--- Task data Enclosed Below ---

(** What each call does when it runs alone on a queue that holds [l]:
    a push appends when there is room, and otherwise blocks, or returns 1
    with the queue untouched when its deadline has passed; a pop takes the
    first element, and otherwise blocks, or returns NULL at its deadline. *)
Theorem queue_calls_spec (q : queue) l v (Hq : quiet q l) :
  (zlen l < qmax q -> exists q', queue_push q v = Some (Ok (0, q')) /\ quiet q' (l ++ [v])) /\
  (zlen l < qmax q -> exists q', queue_push_wait q v = Some (Ok (0, q')) /\ quiet q' (l ++ [v])) /\
  (zlen l = qmax q -> queue_push q v = None /\ queue_push_wait q v = Some (Ok (1, q))) /\
  (forall x r, l = x :: r ->
     (exists q', queue_pop q = Some (Ok (x, q')) /\ quiet q' r) /\
     (exists q', queue_pop_wait q = Some (Ok (x, q')) /\ quiet q' r)) /\
  (l = [] -> queue_pop q = None /\ queue_pop_wait q = Some (Ok (None, q))).
Proof.
  split_and!.
  - intros H. destruct (run_push_room false false q l v Hq H) as (q' & ? & ? & _). eauto.
  - intros H. destruct (run_push_room true true q l v Hq H) as (q' & ? & ? & _). eauto.
  - intros H. split; [apply (run_push_full false false q l v Hq H)|].
    apply (run_push_full true true q l v Hq H).
  - intros x r ->. split.
    + destruct (run_pop_some false false q x r Hq) as (q' & ? & ? & _). eauto.
    + destruct (run_pop_some true true q x r Hq) as (q' & ? & ? & _). eauto.
  - intros ->. split; [apply (run_pop_empty false false q Hq)|].
    apply (run_pop_empty true true q Hq).
Qed.

End Queue.
Arguments queue : clear implicits.
Arguments pc : clear implicits.
Arguments sys : clear implicits.
Arguments label : clear implicits.
Arguments act : clear implicits.

(** ** The properties at concrete inputs *)
Definition demo_queue : queue Z := MkQueue [None; None] (-1) 0 0 2 1 2 0.

(** Two threads push at the same time, a third pops, and a fourth call of
    [queue_push] finds the queue full. *)
Definition demo_acts : list (act Z) :=
  [ActCall 0 (PushWaitNempty false (Some 10)); ActCall 1 (PushWaitNempty true (Some 20));
   ActRun 0 false; ActRun 1 false; ActRun 1 false; ActRun 1 false; ActRun 1 false;
   ActRun 0 false; ActRun 1 false; ActReturn 1; ActRun 0 false; ActRun 0 false; ActRun 0 false;
   ActReturn 0; ActCall 2 (PopWaitNstored false); ActRun 2 false; ActRun 2 false;
   ActRun 2 false; ActRun 2 false; ActRun 2 false; ActReturn 2;
   ActCall 0 (PushWaitNempty false (Some 30)); ActRun 0 false; ActRun 0 false; ActRun 0 false;
   ActRun 0 false; ActRun 0 false; ActReturn 0; ActCall 0 (PushWaitNempty false (Some 40))].
Definition demo_end : list (label Z) * sys Z := Eval vm_compute in
  default ([], start demo_queue 3) (exec (start demo_queue 3) [] demo_acts).

Lemma demo_run : sys_run (start demo_queue 3) demo_end.1 demo_end.2.
Proof. apply (exec_run _ _ _ demo_acts _ _ (run_nil _)). by vm_compute. Qed.

Lemma demo_max : 0 < 2 <= INT_MAX.
Proof. unfold INT_MAX. lia. Qed.
Lemma demo_init : queue_init true true 2 = Ok demo_queue.
Proof. by vm_compute. Qed.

--- End of Enclosed Task data ---

▶ _Problem_
Every entry needs to be retyped exactly.

▶ _Solution to this task_
(** What each call does when it runs alone on a queue that holds [l]:
    a push appends when there is room, and otherwise blocks, or returns 1
    with the queue untouched when its deadline has passed; a pop takes the
    first element, and otherwise blocks, or returns NULL at its deadline. *)
Theorem queue_calls_spec (q : queue) l v (Hq : quiet q l) :
  (zlen l < qmax q -> exists q', queue_push q v = Some (Ok (0, q')) /\ quiet q' (l ++ [v])) /\
  (zlen l < qmax q -> exists q', queue_push_wait q v = Some (Ok (0, q')) /\ quiet q' (l ++ [v])) /\
  (zlen l = qmax q -> queue_push q v = None /\ queue_push_wait q v = Some (Ok (1, q))) /\
  (forall x r, l = x :: r ->
     (exists q', queue_pop q = Some (Ok (x, q')) /\ quiet q' r) /\
     (exists q', queue_pop_wait q = Some (Ok (x, q')) /\ quiet q' r)) /\
  (l = [] -> queue_pop q = None /\ queue_pop_wait q = Some (Ok (None, q))).
Proof.
  split_and!.
  - intros H. destruct (run_push_room false false q l v Hq H) as (q' & ? & ? & _). eauto.
  - intros H. destruct (run_push_room true true q l v Hq H) as (q' & ? & ? & _). eauto.
  - intros H. split; [apply (run_push_full false false q l v Hq H)|].
    apply (run_push_full true true q l v Hq H).
  - intros x r ->. split.
    + destruct (run_pop_some false false q x r Hq) as (q' & ? & ? & _). eauto.
    + destruct (run_pop_some true true q x r Hq) as (q' & ? & ? & _). eauto.
  - intros ->. split; [apply (run_pop_empty false false q Hq)|].
    apply (run_pop_empty true true q Hq).
Qed.

End Queue.
Arguments queue : clear implicits.
Arguments pc : clear implicits.
Arguments sys : clear implicits.
Arguments label : clear implicits.
Arguments act : clear implicits.

(** ** The properties at concrete inputs *)
Definition demo_queue : queue Z := MkQueue [None; None] (-1) 0 0 2 1 2 0.

(** Two threads push at the same time, a third pops, and a fourth call of
    [queue_push] finds the queue full. *)
Definition demo_acts : list (act Z) :=
  [ActCall 0 (PushWaitNempty false (Some 10)); ActCall 1 (PushWaitNempty true (Some 20));
   ActRun 0 false; ActRun 1 false; ActRun 1 false; ActRun 1 false; ActRun 1 false;
   ActRun 0 false; ActRun 1 false; ActReturn 1; ActRun 0 false; ActRun 0 false; ActRun 0 false;
   ActReturn 0; ActCall 2 (PopWaitNstored false); ActRun 2 false; ActRun 2 false;
   ActRun 2 false; ActRun 2 false; ActRun 2 false; ActReturn 2;
   ActCall 0 (PushWaitNempty false (Some 30)); ActRun 0 false; ActRun 0 false; ActRun 0 false;
   ActRun 0 false; ActRun 0 false; ActReturn 0; ActCall 0 (PushWaitNempty false (Some 40))].
Definition demo_end : list (label Z) * sys Z := Eval vm_compute in
  default ([], start demo_queue 3) (exec (start demo_queue 3) [] demo_acts).

Lemma demo_run : sys_run (start demo_queue 3) demo_end.1 demo_end.2.
Proof. apply (exec_run _ _ _ demo_acts _ _ (run_nil _)). by vm_compute. Qed.

Lemma demo_max : 0 < 2 <= INT_MAX.
Proof. unfold INT_MAX. lia. Qed.
Lemma demo_init : queue_init true true 2 = Ok demo_queue.
Proof. by vm_compute. Qed.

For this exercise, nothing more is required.